■ Activity
In the material below, find the line containing "Context (to_vec_named : T -> option bytes)." and the line containing "(** ** A codec", then reproduce exactly both of them and every line between, and nothing else.

━━━━

(* ===== verification/Codec.v ===== *)
(** * The codec interface and the msgpack codec (codec/src)

    [Codec] is the trait of codec/src/lib.rs, indexed by the message type its
    generic methods are used at. [CodecOk] states what the framework relies on;
    [MsgpCodec] is discharged from the documented behaviour of the [rmp_serde]
    functions it calls, which are parameters. *)
From Stdlib Require Import ZArith Lia.
From stdpp Require Import base list.
From S2P Require Import Prelude.
Local Open Scope Z_scope.

(** ** The trait *)

Class Codec (T : Type) : Type := {
  codec_encode : T -> result bytes unit;
  (** The new content of the buffer, and the size written. *)
  codec_encode_into : T -> bytes -> bytes * result Z unit;
  codec_decode : bytes -> result T unit;
}.

(** The contract: decoding inverts encoding, and encoding into a buffer
    appends exactly the encoding and reports its length. *)
Class CodecOk (T : Type) `{!Codec T} : Prop := {
  codec_decode_encode t b : codec_encode t = Ok b -> codec_decode b = Ok t;
  codec_encode_into_ok t b buf :
    codec_encode t = Ok b -> codec_encode_into t buf = (buf ++ b, Ok (zlen b));
  codec_encode_into_err t buf :
    codec_encode t = Err tt -> exists junk, codec_encode_into t buf = (buf ++ junk, Err tt);
}.

(** ** MsgpCodec *)

Section msgpack.
Context {T : Type}.
(** [rmp_serde::encode::to_vec_named], [write_named] (what it appended, and
    whether it succeeded) and [decode::from_slice]. *)
Context (to_vec_named : T -> option bytes).
Context (write_named : T -> bytes * bool).
Context (from_slice : bytes -> option T).

Definition MsgpCodec_encode (task : T) : result bytes unit :=
  match to_vec_named task with
  | Some buf => Ok buf
  | None => Err tt
  end.

Definition MsgpCodec_encode_into (task : T) (buf : bytes) : bytes * result Z unit :=
  let pre_len := zlen buf in
  let '(written, ok) := write_named task in
  let buf' := buf ++ written in
  if ok then (buf', Ok (zlen buf' - pre_len)) else (buf', Err tt).

Definition MsgpCodec_decode (buf : bytes) : result T unit :=
  match from_slice buf with
  | None => Err tt
  | Some s => Ok s
  end.

Definition MsgpCodec : Codec T := {|
  codec_encode := MsgpCodec_encode;
  codec_encode_into := MsgpCodec_encode_into;
  codec_decode := MsgpCodec_decode;
|}.

(** The two serializers of [rmp_serde] agree, and its deserializer inverts them. *)
Context (write_named_to_vec : forall t,
  match to_vec_named t with
  | Some b => write_named t = (b, true)
  | None => exists junk, write_named t = (junk, false)
  end).
Context (from_slice_to_vec : forall t b, to_vec_named t = Some b -> from_slice b = Some t).

(** The msgpack codec meets the codec contract whenever the
    serializers of rmp_serde agree with each other and its deserializer inverts
    them: decoding gives the value back, [encode_into] appends the encoding and
    returns the number of bytes it appended. *)
Lemma MsgpCodec_laws : @CodecOk T MsgpCodec.
Proof using write_named_to_vec from_slice_to_vec.
  split; simpl; unfold MsgpCodec_encode, MsgpCodec_encode_into, MsgpCodec_decode.
  - intros t b H. specialize (from_slice_to_vec t).
    destruct (to_vec_named t); simplify_eq. rewrite (from_slice_to_vec b); done.
  - intros t b buf H. specialize (write_named_to_vec t).
    destruct (to_vec_named t); simplify_eq. rewrite write_named_to_vec, zlen_app.
    repeat f_equal. lia.
  - intros t buf H. specialize (write_named_to_vec t).
    destruct (to_vec_named t); simplify_eq. destruct write_named_to_vec as [junk ->]. eauto.
Qed.

End msgpack.

(** ** A codec for witnesses: messages that are their own encoding *)

Definition raw_codec : Codec bytes := MsgpCodec Some (fun b => (b, true)) Some.

#[global] Instance raw_codec_laws : @CodecOk bytes raw_codec.
Proof. apply MsgpCodec_laws; [done|naive_solver]. Qed.
(* ===== verification/Proto.v ===== *)
(** * The wire protocol (stream/src/proto.rs)

    The two packed headers, their encoders and decoders. A buffer is the list
    of its initialised bytes; [set_len] on it exposes bytes the encoders always
    overwrite, so that what they produce does not depend on the buffer they are
    given ([ReqHead_encode_eq], [RespHead_encode_ok_eq]). *)
From Stdlib Require Import ZArith Lia.
From stdpp Require Import base list.
From S2P Require Import Prelude Errors Task.
Local Open Scope Z_scope.
Local Open Scope rpc_scope.

Definition PING_ACTION : Z := 0.
Definition RPC_MAGIC : Z := 19749.
Definition U32_HIGH_MASK : Z := Z.shiftl 1 31.
Definition RESP_FLAG_HAS_ERRNO : Z := 1.
Definition RESP_FLAG_HAS_ERR_STRING : Z := 2.
Definition RPC_VERSION_1 : Z := 1.

(** [size_of] of the two [repr(C, packed)] structs. *)
Definition RPC_REQ_HEADER_LEN : Z := 32.
Definition RPC_RESP_HEADER_LEN : Z := 20.

(** [unsafe { buf.set_len(n) }]. *)
Definition set_len (n : Z) (buf : bytes) : bytes := resize n buf.

(** ** ReqHead *)

Record ReqHead : Type := {
  rq_magic : Z;
  rq_ver : Z;
  rq_format : Z;
  rq_action : Z;
  rq_seq : Z;
  rq_client_id : Z;
  rq_msg_len : Z;
  rq_blob_len : Z;
}.

(** [IntoBytes] / [FromBytes] of the packed layout. *)
Definition ReqHead_to_bytes (h : ReqHead) : bytes :=
  le_bytes 2 (rq_magic h) ++ le_bytes 1 (rq_ver h) ++ le_bytes 1 (rq_format h) ++
  le_bytes 4 (rq_action h) ++ le_bytes 8 (rq_seq h) ++ le_bytes 8 (rq_client_id h) ++
  le_bytes 4 (rq_msg_len h) ++ le_bytes 4 (rq_blob_len h).

Definition ReqHead_ref_from_bytes (b : bytes) : option ReqHead :=
  if zlen b =? RPC_REQ_HEADER_LEN then
    Some {|
      rq_magic := le_val (take 2 b);
      rq_ver := le_val (take 1 (drop 2 b));
      rq_format := le_val (take 1 (drop 3 b));
      rq_action := le_val (take 4 (drop 4 b));
      rq_seq := le_val (take 8 (drop 8 b));
      rq_client_id := le_val (take 8 (drop 16 b));
      rq_msg_len := le_val (take 4 (drop 24 b));
      rq_blob_len := le_val (take 4 (drop 28 b));
    |}
  else None.

Definition ReqHead_write_head (buf : bytes) (client_id action seq msg_len blob_len : Z) : may bytes :=
  if zlen buf <? RPC_REQ_HEADER_LEN then Panic
  else
    Ret (ReqHead_to_bytes {|
           rq_magic := RPC_MAGIC;
           rq_ver := RPC_VERSION_1;
           rq_format := 0;
           rq_action := action;
           rq_seq := seq;
           rq_client_id := client_id;
           rq_msg_len := msg_len;
           rq_blob_len := as_u32 blob_len;
         |} ++ drop (Z.to_nat RPC_REQ_HEADER_LEN) buf).

Definition ReqHead_encode_ping (buf : bytes) (client_id seq : Z) : may bytes :=
  ReqHead_write_head (set_len RPC_REQ_HEADER_LEN buf) client_id PING_ACTION seq 0 0.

━━━━

■ Answer for the task
Context (to_vec_named : T -> option bytes).
Context (write_named : T -> bytes * bool).
Context (from_slice : bytes -> option T).

Definition MsgpCodec_encode (task : T) : result bytes unit :=
  match to_vec_named task with
  | Some buf => Ok buf
  | None => Err tt
  end.

Definition MsgpCodec_encode_into (task : T) (buf : bytes) : bytes * result Z unit :=
  let pre_len := zlen buf in
  let '(written, ok) := write_named task in
  let buf' := buf ++ written in
  if ok then (buf', Ok (zlen buf' - pre_len)) else (buf', Err tt).

Definition MsgpCodec_decode (buf : bytes) : result T unit :=
  match from_slice buf with
  | None => Err tt
  | Some s => Ok s
  end.

Definition MsgpCodec : Codec T := {|
  codec_encode := MsgpCodec_encode;
  codec_encode_into := MsgpCodec_encode_into;
  codec_decode := MsgpCodec_decode;
|}.

(** The two serializers of [rmp_serde] agree, and its deserializer inverts them. *)
Context (write_named_to_vec : forall t,
  match to_vec_named t with
  | Some b => write_named t = (b, true)
  | None => exists junk, write_named t = (junk, false)
  end).
Context (from_slice_to_vec : forall t b, to_vec_named t = Some b -> from_slice b = Some t).

(** The msgpack codec meets the codec contract whenever the
    serializers of rmp_serde agree with each other and its deserializer inverts
    them: decoding gives the value back, [encode_into] appends the encoding and
    returns the number of bytes it appended. *)
Lemma MsgpCodec_laws : @CodecOk T MsgpCodec.
Proof using write_named_to_vec from_slice_to_vec.
  split; simpl; unfold MsgpCodec_encode, MsgpCodec_encode_into, MsgpCodec_decode.
  - intros t b H. specialize (from_slice_to_vec t).
    destruct (to_vec_named t); simplify_eq. rewrite (from_slice_to_vec b); done.
  - intros t b buf H. specialize (write_named_to_vec t).
    destruct (to_vec_named t); simplify_eq. rewrite write_named_to_vec, zlen_app.
    repeat f_equal. lia.
  - intros t buf H. specialize (write_named_to_vec t).
    destruct (to_vec_named t); simplify_eq. destruct write_named_to_vec as [junk ->]. eauto.
Qed.

End msgpack.

(** ** A codec for witnesses: messages that are their own encoding *)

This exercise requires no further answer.